Rick Bowmer / AP

In hot water: Columbia's sockeye salmon face mass die-off

Warm water temperatures have made life 'grim' for sockeye salmon in the Pacific Northwest

More than a quarter million sockeye salmon returning from the ocean to spawn are either dead or dying in the Columbia River and its tributaries due to warming water temperatures.

Federal and state fisheries biologists say the warm water is lethal for the cold-water species and is wiping out at least half of this year's return of 500,000 fish and by the end of the season that death toll could grow to as high as 400,000.

"We had a really big migration of sockeye," Ritchie Graves of the National Oceanic and Atmospheric Administration told The Associated Press. "The thing that really hurts is we're going to lose a majority of those fish."

He said up to 80 percent of the population could ultimately perish.

The devastation to the local sockeye salmon population is just one of climate change's effects on wildlife and will "likely" reoccur intermittently over the next decade, James J. Anderson, a University of Washington fisheries scientist whose research focuses on the fish of the Columbia basin, told Al Jazeera.

“The larger problem is that the climate is changing faster than our ability to comprehend the magnitude of the problem,” he said. “Warmer rivers and salmon die-offs can be added to the many events that individually may be random, but which together reveal a rapidly changing world.”

Record low snow pack in the mountains has meant little of the chilling runoff that would normally cool the waters of the Pacific Northwest.

Anderson said that the temperature at the Columbia River’s Bonneville Dam is 2 to 4 degrees Celsius warmer than the average over the past decade, and "abnormally high spring river temperature increases fish metabolism and promotes disease, both of which cause death.”

The Columbia River’s sockeye salmon are not the only species facing what Anderson called “fish mortality events.” Elsewhere in the region, Oregon fisheries biologists say more than 100 spring chinook died earlier this month in the Middle Fork of the John Day River when water temperatures hit the mid-70s.

Oregon and Washington have both enacted sport fishing closures due to warm water, and sturgeon fishing in the Columbia River upstream of Bonneville Dam has been halted after some of the large, bottom dwelling fish started turning up dead.

Efforts by management teams to cool flows below 70 degrees by releasing cold water from selected reservoirs are continuing in an attempt to prevent similar fish kills among chinook salmon and steelhead, which migrate later in the summer from the Pacific Ocean.
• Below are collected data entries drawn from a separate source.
(** Running the loop again on its own result changes nothing and ends the
    same way. *)
Lemma loop_again store items (self : manager) :
  NoDup (odict.keys items) →
  SettingsManager.for_each (SettingsManager.load_one store) items
    (fst (SettingsManager.for_each (SettingsManager.load_one store) items self))
  = SettingsManager.for_each (SettingsManager.load_one store) items self.
Proof.
  revert self. induction items as [|[k dv] items IH]; intros self Hnd; [done|].
  apply NoDup_cons in Hnd as [Hfresh Hnd].
  rewrite (loop_step store k dv items self).
  destruct (store_exists store k) as [found|e] eqn:Hex.
  - set (first := SettingsManager.setitem_settings k (spec_loaded_value store k dv) self).
    set (once := fst (SettingsManager.for_each (SettingsManager.load_one store) items first)).
    rewrite loop_step, Hex.
    assert (SettingsManager.setitem_settings k (spec_loaded_value store k dv) once
            = once) as ->.
    { apply manager_eq; [done..|]. simpl. apply insert_id.
      subst once. rewrite loop_other by done. subst first. simpl.
      apply lookup_insert_eq. }
    by apply IH.
  - cbn [fst]. by rewrite loop_step, Hex.
Qed.

Lemma defaults_NoDup : NoDup (odict.keys DEFAULTS).
Proof.
  unfold DEFAULT_SETTINGS. simpl.
  apply (bool_decide_unpack _). by vm_compute.
Qed.

Lemma initialize_opened store (self : manager) :
  initialize (Ok store) self =
    SettingsManager.for_each (SettingsManager.load_one store) DEFAULTS
      {| SettingsManager._initialized := SettingsManager._initialized self;
         SettingsManager._store := Some store;
         SettingsManager._settings := settings_of self |}.
Proof. reflexivity. Qed.

Lemma initialize_failed e (self : manager) :
  initialize (Raise e) self = (self, Raise e).
Proof. reflexivity. Qed.

(** However the loading ends, [initialize] over an opened store leaves the
    store in place and the construction flag alone. *)
Lemma initialize_fields store (self : manager) :
  SettingsManager._initialized (fst (initialize (Ok store) self))
  = SettingsManager._initialized self
  ∧ store_of (fst (initialize (Ok store) self)) = Some store.
Proof.
  rewrite initialize_opened.
  match goal with
  | |- context [SettingsManager.for_each _ _ ?start] =>
      destruct (loop_fields store DEFAULTS start) as [Hi Hs]
  end.
  cbv zeta in Hi, Hs. by rewrite Hi, Hs.
Qed.

Lemma initialize_returns store (self : manager) :
  snd (initialize (Ok store) self) = Ok tt ↔ loadable AVAILABLE_FONTS store.
Proof. rewrite initialize_opened. apply loop_returns. Qed.

(** After an [initialize] that returned, every recognized key holds its
    loaded value. *)
Lemma initialize_lookup store (self : manager) k dv :
  snd (initialize (Ok store) self) = Ok tt →
  odict.get k DEFAULTS = Some dv →
  settings_of (fst (initialize (Ok store) self)) !! k
  = Some (spec_loaded_value store k dv).
Proof.
  rewrite initialize_opened. intros Hret Hk.
  by apply loop_lookup; [|apply defaults_NoDup|].
Qed.

Lemma initialize_entry store (self : manager) k dv :
  odict.get k DEFAULTS = Some dv →
  settings_of (fst (initialize (Ok store) self)) !! k = settings_of self !! k
  ∨ settings_of (fst (initialize (Ok store) self)) !! k
    = Some (spec_loaded_value store k dv).
Proof.
  rewrite initialize_opened. intros Hk.
  match goal with
  | |- context [SettingsManager.for_each _ _ ?start] =>
      exact (loop_entry store DEFAULTS start k dv defaults_NoDup Hk)
  end.
Qed.

(** However it ends, [initialize] leaves the entries of other keys alone. *)
Lemma initialize_other store (self : manager) k :
  ¬ recognized AVAILABLE_FONTS k →
  settings_of (fst (initialize (Ok store) self)) !! k = settings_of self !! k.
Proof.
  intros Hk. rewrite initialize_opened. by rewrite loop_other.
Qed.

Lemma fst_returning_None (c : SettingsManager.M unit) (self : manager) :
  fst (SettingsManager.returning_None c self) = fst (c self).
Proof.
  unfold SettingsManager.returning_None, SettingsManager.bind.
  by destruct (c self) as [self' [[]|e]].
Qed.

Lemma set_entry_after c key value (self : manager) k :
  (none_free AVAILABLE_FONTS c = true → is_None value = false) →
  entry_after AVAILABLE_FONTS c self k
    (settings_of (fst (set key value self)) !! k).
Proof.
  intros Hv. rewrite set_settings.
  destruct (decide (key = k)) as [->|Hne].
  - rewrite lookup_insert_eq. by apply entry_set.
  - rewrite lookup_insert_ne by done. apply entry_kept.
Qed.

Lemma run_entry_after c (self : manager) k :
  recognized AVAILABLE_FONTS k →
  entry_after AVAILABLE_FONTS c self k
    (settings_of (fst (SettingsManager.run AVAILABLE_FONTS c self)) !! k).
Proof.
  intros Hk.
  destruct c as [|[store|e]| | | | | | | |];
    cbn [SettingsManager.run]; rewrite ?fst_returning_None;
    try apply entry_kept;
    try (apply set_entry_after; cbn [none_free];
         by destruct (is_None value)).
  - unfold SettingsManager.__init__.
    destruct (SettingsManager._initialized self); cbn [fst].
    + apply entry_kept.
    + cbn [SettingsManager._settings]. rewrite odict_get_copy.
      apply entry_reset.
  - apply recognized_default in Hk as [dv Hdv].
    destruct (initialize_entry store self k dv Hdv) as [->| ->].
    + apply entry_kept.
    + by eapply entry_loaded.
Qed.

Lemma loaded_value_not_None store k dv :
  recognized AVAILABLE_FONTS k →
  no_null_values AVAILABLE_FONTS store = true →
  odict.get k DEFAULTS = Some dv →
  spec_loaded_value store k dv ≠ PNone.
Proof.
  intros Hk Hnn Hdv. pose proof (default_is_not_None _ _ _ Hdv) as Hd.
  unfold no_null_values in Hnn. rewrite forallb_forall in Hnn.
  assert (In k (odict.keys DEFAULTS)) as Hin by by apply list_elem_of_In.
  specialize (Hnn k Hin). unfold spec_loaded_value.
  destruct (store_exists store k) as [[]|]; try done.
  destruct (store_get store k) as [[]|]; try done.
  destruct (d !! "value") as [v|]; [|done].
  by destruct v.
Qed.

(** [get(k)] is [None] for a recognized key exactly when the record holds
    [None] under it. *)
Lemma resolvable_entries (self : manager) :
  resolvable AVAILABLE_FONTS self ↔
  ∀ k, recognized AVAILABLE_FONTS k → settings_of self !! k ≠ Some PNone.
Proof.
  unfold resolvable. split; intros Hr k Hk; specialize (Hr k Hk).
  - intros Hmem. apply Hr. by rewrite (get_hit _ _ _ _ Hmem).
  - destruct (settings_of self !! k) as [x|] eqn:Hmem.
    + rewrite (get_hit _ _ _ _ Hmem). cbn [snd]. congruence.
    + rewrite (get_miss _ _ _ Hmem). cbn [snd is_None].
      apply recognized_default in Hk as [dv Hdv]. rewrite Hdv. cbn.
      intros [= ->]. by eapply default_is_not_None.
Qed.

End manager_lemmas.

(** ** The model on concrete inputs *)

Example replace_non_overlapping :
  pystr.replace "aa" "b" "aaaaa" = "bba" ∧ pystr.replace "" "x" "ab" = "xaxbx".
Proof. by vm_compute. Qed.

Example splitext_leading_dots :
  os_path.splitext ".bashrc" = (".bashrc", "")
  ∧ os_path.splitext "a.tar.gz" = ("a.tar", ".gz")
  ∧ os_path.splitext "fonts.d/Inter" = ("fonts.d/Inter", "").
Proof. by vm_compute. Qed.

Example variable_font_name :
  display_name_of "/app/fonts/Inter-VariableFont_wdth,wght.ttf" = "Inter".
Proof. by vm_compute. Qed.

(** Two files with the same derived name: the later match wins and keeps the
    place of the earlier one. *)
Example last_scanned_wins :
  odict.set "Inter" "/f/Inter.otf" [("Inter", "/f/Inter.ttf"); ("Lato", "/f/Lato.ttf")]
  = [("Inter", "/f/Inter.otf"); ("Lato", "/f/Lato.ttf")].
Proof. reflexivity. Qed.

Example example_host_default_font :
  load_module example_host
  = Ok ([ ("Inter", "/app/fonts/Inter-Regular.ttf");
          ("Some Font", "/app/fonts/Some_Font-VariableFont.otf") ],
        [ ("font_name", PStr "Inter"); ("font_scale", PFloat float_one);
          ("launch_maximized", PBool false) ]).
Proof. by vm_compute. Qed.

(** No directory named [fonts] anywhere: nothing is found and nothing is
    raised, provided a frozen build carries its bundle root. *)
Lemma get_fonts_directory_nowhere (h : Host) cwd :
  os_getcwd h = Ok cwd →
  (∀ p, os_path_isdir h p = false) →
  (sys_frozen h = true → is_Some (sys_MEIPASS h)) →
  get_fonts_directory h = Ok None.
Proof.
  intros Hcwd Hdir Hfrozen. unfold get_fonts_directory.
  rewrite Hcwd. simpl. rewrite Hdir.
  destruct (sys_frozen h); [|done].
  destruct (Hfrozen eq_refl) as [meipass ->]. by rewrite Hdir.
Qed.

(** Loading the hand-edited file: the good record is read, the two broken
    ones fall back to the defaults, the foreign key is not loaded. *)
Example load_edited_file :
  let self := initialized_manager edited_store in
  SettingsManager._settings self !! "font_scale" = Some (PFloat float_two)
  ∧ SettingsManager._settings self !! "launch_maximized" = Some (PBool false)
  ∧ SettingsManager._settings self !! "font_name" = Some (PStr "Roboto")
  ∧ SettingsManager._settings self !! "theme" = None.
Proof. by vm_compute. Qed.

(** A value field holding [null] is a stored value like any other. *)
Example load_null_value :
  SettingsManager.get [] "font_name" PNone (initialized_manager null_store)
  = (initialized_manager null_store, Ok PNone).
Proof. by vm_compute. Qed.

(** A settings file holding a JSON list: [exists] answers by list
    membership, the read then raises inside the [try], and the default is
    used. *)
Example load_over_list_document :
  snd (SettingsManager.initialize [] (Ok list_store) fresh_manager) = Ok tt
  ∧ store_exists list_store "font_scale" = Ok true
  ∧ store_get list_store "font_scale" = Raise TypeError
  ∧ SettingsManager._settings (initialized_manager list_store) !! "font_scale"
    = Some (PFloat float_one).
Proof. by vm_compute. Qed.

(** A settings file holding [null]: the [exists] test raises outside the
    [try]; [initialize()] raises with the new store already assigned and with
    the record, an earlier [set] included, as it was. *)
Example initialize_over_null_document :
  let before := fst (SettingsManager.set "font_scale" (PFloat float_two) fresh_manager) in
  let after := fst (SettingsManager.initialize [] (Ok non_object_store) before) in
  snd (SettingsManager.initialize [] (Ok non_object_store) before) = Raise TypeError
  ∧ SettingsManager._store after = Some non_object_store
  ∧ SettingsManager._settings after !! "font_scale" = Some (PFloat float_two).
Proof. by vm_compute. Qed.

(** A failing write leaves [set] as an exception, after the record changed. *)
Example set_on_readonly_disk :
  let self := initialized_manager readonly_store in
  snd (SettingsManager.set "font_scale" (PFloat float_two) self) = Raise OSError
  ∧ snd (SettingsManager.get [] "font_scale" PNone
           (fst (SettingsManager.set "font_scale" (PFloat float_two) self)))
    = Ok (PFloat float_two).
Proof. by vm_compute. Qed.

(** [SettingsManager()] called again hands back the same object. *)
Example singleton_construct_again :
  let self := initialized_manager edited_store in
  SettingsManager.construct [] (Some self) = self.
Proof. by vm_compute. Qed.

(** ** The properties of the specification *)
Section properties.

Context {S : Type} `{AbstractStore S}.
Variable AVAILABLE_FONTS : odict.t string.

Abbreviation DEFAULTS := (DEFAULT_SETTINGS AVAILABLE_FONTS).
Abbreviation manager := (SettingsManager.t (S:=S)).
Abbreviation settings_of := SettingsManager._settings.
Abbreviation store_of := SettingsManager._store.
Abbreviation get := (SettingsManager.get AVAILABLE_FONTS).
Abbreviation set := SettingsManager.set.
Abbreviation initialize := (SettingsManager.initialize AVAILABLE_FONTS).
Abbreviation construct := (SettingsManager.construct (S:=S) AVAILABLE_FONTS).

(** C1. For every key [k] of Default Settings and every value [v] of the
    expected type, [set(k, v)] followed by [get(k)] on the same instance
    returns [v]: whatever the record held before, whether or not a store is
    open, whatever the outcome of the write, and also when the caller
    passes a default to [get]. *)
Theorem C1_set_then_get (self : manager) k v dflt :
  recognized AVAILABLE_FONTS k →
  expected_type AVAILABLE_FONTS k v = true →
  snd (get k dflt (fst (set k v self))) = Ok v.
Proof.
  intros _ _.
  erewrite get_hit; [done|].
  rewrite set_settings. apply lookup_insert_eq.
Qed.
The fish become stressed at temperatures above 68 degrees and stop migrating at 74 degrees. Much of the basin is at or over 70 degrees due to a combination that experts attribute to drought and record heat in June.

"The tributaries are running hot," Graves said. "A lot of those are in the 76-degree range."

In Idaho, an emergency declaration earlier this month allowed state fisheries managers to capture endangered Snake River sockeye destined for central Idaho and take them to a hatchery to recover in cooler water.

In Oregon, officials throughout July have been trucking hatchery salmon more than a hundred miles north to Washington for cooler waters. About 2,000 fish were dying every day before they were relocated, U.S. Fish and Wildlife Service fisheries supervisor Rich Johnson told Reuters.

Of the 4,000 fish that passed Bonneville Dam on the Columbia River, less than a fourth made it to Ice Harbor Dam on the Snake River. An average year is 70 percent.

"Right now it's grim for adult sockeye," said Russ Kiefer of the Idaho Department of Fish and Game. He said sockeye will often pull into tributary rivers in search of cooler water, but aren't finding much relief.

"They're running out of energy reserves, and we're getting a lot of reports of fish dead and dying," he said.

Thirteen species of salmon and steelhead are listed as endangered or threatened in the Columbia River basin.

Don Campton of the U.S. Fish and Wildlife Service said fish congregating in confined areas trying to find cool water makes them a target for pathogens.

"When temperatures get warm, it does stress the fish out, and they become susceptible to disease," he said.

Graves said that this year's flow in the Columbia River is among the lowest in the last 60 years. But he said the system has experienced similar low flows without the lethal water temperatures. He said the difference this year has been prolonged hot temperatures, sometimes more than 100 degrees, in the interior part of the basin.

"The flow is abnormally low, but on top of that we've had superhot temperatures for a really long time," he said.